*** Begin section ***

(* ===== verification/Metrics.v ===== *)
(** * Metrics: the samples of the last hour

    src/internal/server/metrics.go: a ring buffer of 60 samples, and what one tick of
    metricsLoop puts in it. *)

From Stdlib Require Import QArith Sorting.Sorted.
From S2P Require Import Prelude GoNet Crc32 Protocol Messages MessagesData MessagesPeer NetUtil RateLimit Float64 Bandwidth SendQueue Sha256 Auth I18n Client Room RoomHandlers RoomSafe RoomExample Persist Subnet Server ServerExample.
#[local] Open Scope Z_scope.

Definition metricsSlots : nat := 60.

(** ** The ring buffer *)

Section ring.
Context {A : Type}.

(** [MetricsTimeSeries]: slots, the next one to write, the number written (at most
    the number of slots), and whether an old sample was overwritten. *)
Record MetricsTimeSeries := mkSeries { samples : list A; writeIdx : nat; count : nat; full : bool }.

Definition NewMetricsTimeSeries (zero : A) : MetricsTimeSeries := mkSeries (replicate metricsSlots zero) 0 0 false.

(** MetricsTimeSeries.Append *)
Definition Append (ts : MetricsTimeSeries) (sample : A) : MetricsTimeSeries :=
  let slots := <[writeIdx ts := sample]> (samples ts) in
  let idx := ((writeIdx ts + 1) mod metricsSlots)%nat in
  if (count ts <? metricsSlots)%nat then mkSeries slots idx (count ts + 1) (full ts)
  else mkSeries slots idx (count ts) true.

(** MetricsTimeSeries.Snapshot *)
Definition Snapshot (ts : MetricsTimeSeries) : list A :=
  if (count ts =? 0)%nat then []
  else if full ts
  then omap (fun i => samples ts !! ((writeIdx ts + i) mod metricsSlots)%nat) (seq 0 metricsSlots)
  else omap (fun i => samples ts !! i) (seq 0 (count ts)).

(** The slots of a series that was given [l]: slot i holds the last sample whose
    number is i modulo 60. *)
Record series_of (l : list A) (ts : MetricsTimeSeries) : Prop := {
  se_len : length (samples ts) = metricsSlots;
  se_idx : writeIdx ts = (length l mod metricsSlots)%nat;
  se_count : count ts = Nat.min (length l) metricsSlots;
  se_full : full ts = (metricsSlots <? length l)%nat;
  se_slot : ∀ j x, l !! j = Some x → (length l ≤ j + metricsSlots)%nat →
    samples ts !! (j mod metricsSlots)%nat = Some x }.

Lemma mod_distinct (i j n : nat) : (i < j)%nat → (j < i + n)%nat → (i mod n)%nat ≠ (j mod n)%nat.
Proof.
  intros H1 H2 E. assert (n ≠ 0%nat) as Hn by lia.
  pose proof (Nat.div_mod i n Hn) as D1. pose proof (Nat.div_mod j n Hn). rewrite E in D1.
  assert (i / n = j / n ∨ i / n < j / n)%nat as [Ed|Ed] by (pose proof (Nat.Div0.div_le_mono i j n); lia); nia.
Qed.

Lemma series_Append l ts x : series_of l ts → series_of (l ++ [x]) (Append ts x).
Proof.
  intros [H1 H2 H3 H4 H5]. unfold Append.
  assert (metricsSlots ≠ 0%nat) as Hn by done.
  assert (writeIdx ts < metricsSlots)%nat as Hlt by (rewrite H2; by apply Nat.mod_upper_bound).
  assert (((writeIdx ts + 1) mod metricsSlots = (length l + 1) mod metricsSlots)%nat) as Hidx
    by by rewrite H2, Nat.Div0.add_mod_idemp_l.
  assert (∀ j y, (l ++ [x]) !! j = Some y → (length l + 1 ≤ j + metricsSlots)%nat →
    <[writeIdx ts := x]> (samples ts) !! (j mod metricsSlots)%nat = Some y) as Hslot.
  { intros j y Hj Hle. apply lookup_app_Some in Hj as [Hj|[Hle' Hj]].
    - pose proof (lookup_lt_Some _ _ _ Hj). rewrite list_lookup_insert_ne; [apply H5; [done|lia]|].
      rewrite H2. symmetry. apply mod_distinct; lia.
    - assert (j = length l ∧ y = x) as [-> ->].
      { destruct (j - length l)%nat as [|k] eqn:E; [|done]. split; [lia|]. by injection Hj. }
      rewrite <- H2. apply list_lookup_insert_eq. by rewrite H1. }
  destruct (Nat.ltb_spec (count ts) metricsSlots); split; cbn [samples writeIdx count full];
    rewrite ?length_app, ?length_insert; cbn [Datatypes.length]; try done.
  - lia.
  - rewrite H4. apply eq_true_iff_eq. rewrite !Nat.ltb_lt. lia.
  - lia.
  - symmetry. apply Nat.ltb_lt. lia.
Qed.

Lemma series_foldl l zero : series_of l (foldl Append (NewMetricsTimeSeries zero) l).
Proof.
  induction l as [|x l IH] using rev_ind; [|rewrite foldl_snoc; by apply series_Append].
  by split.
Qed.

Lemma omap_lookups (f : nat → option A) (l : list A) a :
  (∀ i x, l !! i = Some x → f (a + i)%nat = Some x) → omap f (seq a (length l)) = l.
Proof.
  revert a. induction l as [|x l IH]; intros a Hf; [done|]. cbn.
  pose proof (Hf 0%nat x eq_refl) as H0. rewrite Nat.add_0_r in H0. rewrite H0. f_equal. apply IH. intros i y Hi.
  rewrite Nat.add_succ_comm. by apply Hf.
Qed.

(** The ring buffer is a window on the sequence of samples: after any number of
    appends, the snapshot is the last 60 samples, oldest first - all of them when
    there are fewer. *)
Theorem Snapshot_is_last_samples l zero :
  Snapshot (foldl Append (NewMetricsTimeSeries zero) l) = drop (length l - metricsSlots) l.
Proof.
  destruct (series_foldl l zero) as [H1 H2 H3 H4 H5]. set (ts := foldl _ _ l) in *. unfold Snapshot.
  rewrite H3, H4, H2. destruct (Nat.eqb_spec (Nat.min (length l) metricsSlots) 0) as [E|Hne].
  { destruct l; [done|]. cbn in E. lia. }
  destruct (Nat.ltb_spec metricsSlots (length l)) as [Hl|Hl].
  - assert (length (drop (length l - metricsSlots) l) = metricsSlots) as Hlen by (rewrite length_drop; lia).
    replace (seq 0 metricsSlots) with (seq 0 (length (drop (length l - metricsSlots) l))) by by rewrite Hlen.
    apply omap_lookups. intros i x Hi. rewrite Nat.add_0_l.
    rewrite lookup_drop in Hi. rewrite Nat.Div0.add_mod_idemp_l.
    replace (length l + i)%nat with ((length l - metricsSlots + i) + 1 * metricsSlots)%nat by lia.
    rewrite Nat.Div0.mod_add. apply H5; [done|lia].
  - replace (length l - metricsSlots)%nat with 0%nat by lia. rewrite drop_0, Nat.min_l by done.
    apply omap_lookups. intros i x Hi. rewrite Nat.add_0_l. pose proof (lookup_lt_Some _ _ _ Hi).
    rewrite <- (Nat.mod_small i metricsSlots) by lia. apply H5; [done|lia].
Qed.
End ring.
Arguments MetricsTimeSeries A : clear implicits.

(** ** Samples *)

Record MetricsSample := mkSample {
  ms_Timestamp : Z; ms_Players : Z; ms_AvgRTT : Q; ms_AvgLoss : Q; ms_RelayPkts : Z;
  ms_DroppedPkts : Z; ms_Kicks : Z; ms_Registrations : Z; ms_SendErrors : Z }.
Definition zero_sample : MetricsSample := mkSample 0 0 0 0 0 0 0 0 0.

Definition subUint64 (a b : Z) : Z := if b <? a then a - b else 0.

(** The sums over the rooms and their players. *)
Record Totals := mkTotals {
  tt_relay : Z; tt_kicks : Z; tt_regs : Z; tt_players : Z;
  tt_rtt : Z; tt_rttCount : Z; tt_loss : Q; tt_lossCount : Z }.

Definition add_client (a : Totals) (c : Client) : Totals :=
  let a := if 0 <? cl_RTT c
           then mkTotals (tt_relay a) (tt_kicks a) (tt_regs a) (tt_players a) (tt_rtt a + cl_RTT c)
                  (tt_rttCount a + 1) (tt_loss a) (tt_lossCount a)
           else a in
  if 0 <? cl_pingIdx c
  then mkTotals (tt_relay a) (tt_kicks a) (tt_regs a) (tt_players a) (tt_rtt a) (tt_rttCount a)
         (fadd (tt_loss a) (fst (PingStats c))) (tt_lossCount a + 1)
  else a.

Definition add_room_totals `{MapRange} (a : Totals) (r : Room) : Totals :=
  let st := r_stats r in
  let a := mkTotals (u64 (tt_relay a + totalPacketsRelay st)) (u64 (tt_kicks a + totalKicks st))
             (u64 (tt_regs a + totalRegistrations st)) (tt_players a + ClientCount r)
             (tt_rtt a) (tt_rttCount a) (tt_loss a) (tt_lossCount a) in
  foldl add_client a (map snd (client_list (r_core r))).

Definition server_totals `{MapRange} (s : Server) : Totals :=
  foldl add_room_totals (mkTotals 0 0 0 0 0 0 0 0) (omap (fun l => heap s !! l) (room_locs s)).

(** The "previous" counters of metricsLoop. *)
Record MetricsPrev := mkPrev { prevDropped : Z; prevSendErr : Z; prevRelay : Z; prevKicks : Z; prevRegs : Z }.

Definition metrics_start (s : Server) : MetricsPrev :=
  mkPrev (totalPacketsDropped s) (s_sendErrors s) 0 0 0.

(** One tick of Server.metricsLoop: the sample and the new counters. *)
Definition metricsTick `{Env} `{MapRange} (s : Server) (p : MetricsPrev) : MetricsSample * MetricsPrev :=
  let dropped := totalPacketsDropped s in
  let sendErr := s_sendErrors s in
  let a := server_totals s in
  let avgRTT := if 0 <? tt_rttCount a
                then fdiv (fint (Z.quot (tt_rtt a) 1000000)) (fint (tt_rttCount a)) else 0%Q in
  let avgLoss := if 0 <? tt_lossCount a then fdiv (tt_loss a) (fint (tt_lossCount a)) else 0%Q in
  let sample := mkSample (now / Second) (tt_players a) avgRTT avgLoss
    (subUint64 (tt_relay a) (prevRelay p)) (subUint64 dropped (prevDropped p))
    (subUint64 (tt_kicks a) (prevKicks p)) (subUint64 (tt_regs a) (prevRegs p))
    (subUint64 (u64 sendErr) (u64 (prevSendErr p))) in
  (sample, mkPrev dropped sendErr (tt_relay a) (tt_kicks a) (tt_regs a)).

(** The samples of a run: the server at each tick. *)
Fixpoint metrics_run `{MapRange} (p : MetricsPrev) (run : list (Env * Server)) : list MetricsSample :=
  match run with
  | [] => []
  | (e, s) :: run => let '(sample, p) := @metricsTick e _ s p in sample :: metrics_run p run
  end.

Definition sum_of (f : MetricsSample → Z) (l : list MetricsSample) : Z := foldr (fun x n => f x + n) 0 l.

(** Telescoping, for a counter read by [cur] and kept in [prev]. *)
Lemma deltas_sum `{MapRange} (f : MetricsSample → Z) (cur : Server → Z) (prev : MetricsPrev → Z) run p :
  (∀ e s p, f (fst (@metricsTick e _ s p)) = subUint64 (cur s) (prev p)) →
  (∀ e s p, prev (snd (@metricsTick e _ s p)) = cur s) →
  Sorted Z.le (prev p :: map (fun es => cur (snd es)) run) →
  sum_of f (metrics_run p run) = List.last (map (fun es => cur (snd es)) run) (prev p) - prev p.
Proof.
  intros Hf Hp. revert p. induction run as [|[e s] run IH]; intros p Hs; [cbn; lia|].
  cbn [metrics_run]. destruct (@metricsTick e _ s p) as [sample p'] eqn:Et.
  pose proof (Hf e s p) as Hf1. pose proof (Hp e s p) as Hp1. rewrite Et in Hf1, Hp1. cbn [fst snd] in *.
  cbn [map snd] in Hs. apply Sorted_inv in Hs as [Hs Hle]. apply HdRel_inv in Hle.
  rewrite <- Hp1 in Hs. cbn [sum_of foldr]. fold (sum_of f (metrics_run p' run)). rewrite (IH p' Hs), Hf1, Hp1.
  unfold subUint64. cbn [map snd].
  assert (List.last (cur s :: map (fun es => cur (snd es)) run) (prev p)
          = List.last (map (fun es => cur (snd es)) run) (cur s)) as ->.
  { clear. generalize (map (fun es : Env * Server => cur (snd es)) run), (cur s), (prev p).
    intros l. induction l as [|x l IHl]; intros a b; [done|].
    change (List.last (x :: l) b = List.last (x :: l) a). by rewrite !IHl. }
  destruct (Z.ltb_spec (prev p) (cur s)); lia.
Qed.

(** The deltas of the samples add up: over any run in which the counters do not
    decrease, the dropped-packet counts of the samples sum to the packets dropped since
    the loop started, and the relay, kick and registration counts to the totals of
    the last tick. *)
Theorem metrics_deltas_add_up `{MapRange} s0 run :
  let last f := List.last (map (fun es => f (snd es)) run) in
  let mono f x := Sorted Z.le (x :: map (fun es => f (snd es)) run) in
  let samples := metrics_run (metrics_start s0) run in
  (mono totalPacketsDropped (totalPacketsDropped s0) →
     sum_of ms_DroppedPkts samples = last totalPacketsDropped (totalPacketsDropped s0) - totalPacketsDropped s0) ∧
  (mono (fun s => tt_relay (server_totals s)) 0 →
     sum_of ms_RelayPkts samples = last (fun s => tt_relay (server_totals s)) 0) ∧
  (mono (fun s => tt_kicks (server_totals s)) 0 →
     sum_of ms_Kicks samples = last (fun s => tt_kicks (server_totals s)) 0) ∧
  (mono (fun s => tt_regs (server_totals s)) 0 →
     sum_of ms_Registrations samples = last (fun s => tt_regs (server_totals s)) 0).
Proof.
  cbv zeta. split_and!; intros Hm.
  - by apply (deltas_sum ms_DroppedPkts totalPacketsDropped prevDropped).
  - by rewrite (deltas_sum ms_RelayPkts (fun s => tt_relay (server_totals s)) prevRelay), Z.sub_0_r.
  - by rewrite (deltas_sum ms_Kicks (fun s => tt_kicks (server_totals s)) prevKicks), Z.sub_0_r.
  - by rewrite (deltas_sum ms_Registrations (fun s => tt_regs (server_totals s)) prevRegs), Z.sub_0_r.
Qed.

(** Two ticks: before anyone came, and with Alice and Bob in the server. *)
Definition ex_run : list (Env * Server) := [(ex_env Second x00, ex_srv [] true); (ex_env (60 * Second) x00, ex_two_rooms)].
Lemma metrics_deltas_add_up_witness :
  sum_of ms_Registrations (metrics_run (metrics_start (ex_srv [] true)) ex_run) = 2.
Proof.
  destruct (metrics_deltas_add_up (ex_srv [] true) ex_run) as (_ & _ & _ & Hr).
  refine (eq_trans (Hr _) _); [|vm_compute; reflexivity].
  vm_compute. repeat constructor; discriminate.
Defined.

*** End section ***

What you are asked to do:
Using only the listing above, restate exactly the lines from the line containing "Definition metrics_start (s" through the line containing "intros Hf Hp.", both included.

Response area:
Definition metrics_start (s : Server) : MetricsPrev :=
  mkPrev (totalPacketsDropped s) (s_sendErrors s) 0 0 0.

(** One tick of Server.metricsLoop: the sample and the new counters. *)
Definition metricsTick `{Env} `{MapRange} (s : Server) (p : MetricsPrev) : MetricsSample * MetricsPrev :=
  let dropped := totalPacketsDropped s in
  let sendErr := s_sendErrors s in
  let a := server_totals s in
  let avgRTT := if 0 <? tt_rttCount a
                then fdiv (fint (Z.quot (tt_rtt a) 1000000)) (fint (tt_rttCount a)) else 0%Q in
  let avgLoss := if 0 <? tt_lossCount a then fdiv (tt_loss a) (fint (tt_lossCount a)) else 0%Q in
  let sample := mkSample (now / Second) (tt_players a) avgRTT avgLoss
    (subUint64 (tt_relay a) (prevRelay p)) (subUint64 dropped (prevDropped p))
    (subUint64 (tt_kicks a) (prevKicks p)) (subUint64 (tt_regs a) (prevRegs p))
    (subUint64 (u64 sendErr) (u64 (prevSendErr p))) in
  (sample, mkPrev dropped sendErr (tt_relay a) (tt_kicks a) (tt_regs a)).

(** The samples of a run: the server at each tick. *)
Fixpoint metrics_run `{MapRange} (p : MetricsPrev) (run : list (Env * Server)) : list MetricsSample :=
  match run with
  | [] => []
  | (e, s) :: run => let '(sample, p) := @metricsTick e _ s p in sample :: metrics_run p run
  end.

Definition sum_of (f : MetricsSample → Z) (l : list MetricsSample) : Z := foldr (fun x n => f x + n) 0 l.

(** Telescoping, for a counter read by [cur] and kept in [prev]. *)
Lemma deltas_sum `{MapRange} (f : MetricsSample → Z) (cur : Server → Z) (prev : MetricsPrev → Z) run p :
  (∀ e s p, f (fst (@metricsTick e _ s p)) = subUint64 (cur s) (prev p)) →
  (∀ e s p, prev (snd (@metricsTick e _ s p)) = cur s) →
  Sorted Z.le (prev p :: map (fun es => cur (snd es)) run) →
  sum_of f (metrics_run p run) = List.last (map (fun es => cur (snd es)) run) (prev p) - prev p.
Proof.
  intros Hf Hp. revert p. induction run as [|[e s] run IH]; intros p Hs; [cbn; lia|].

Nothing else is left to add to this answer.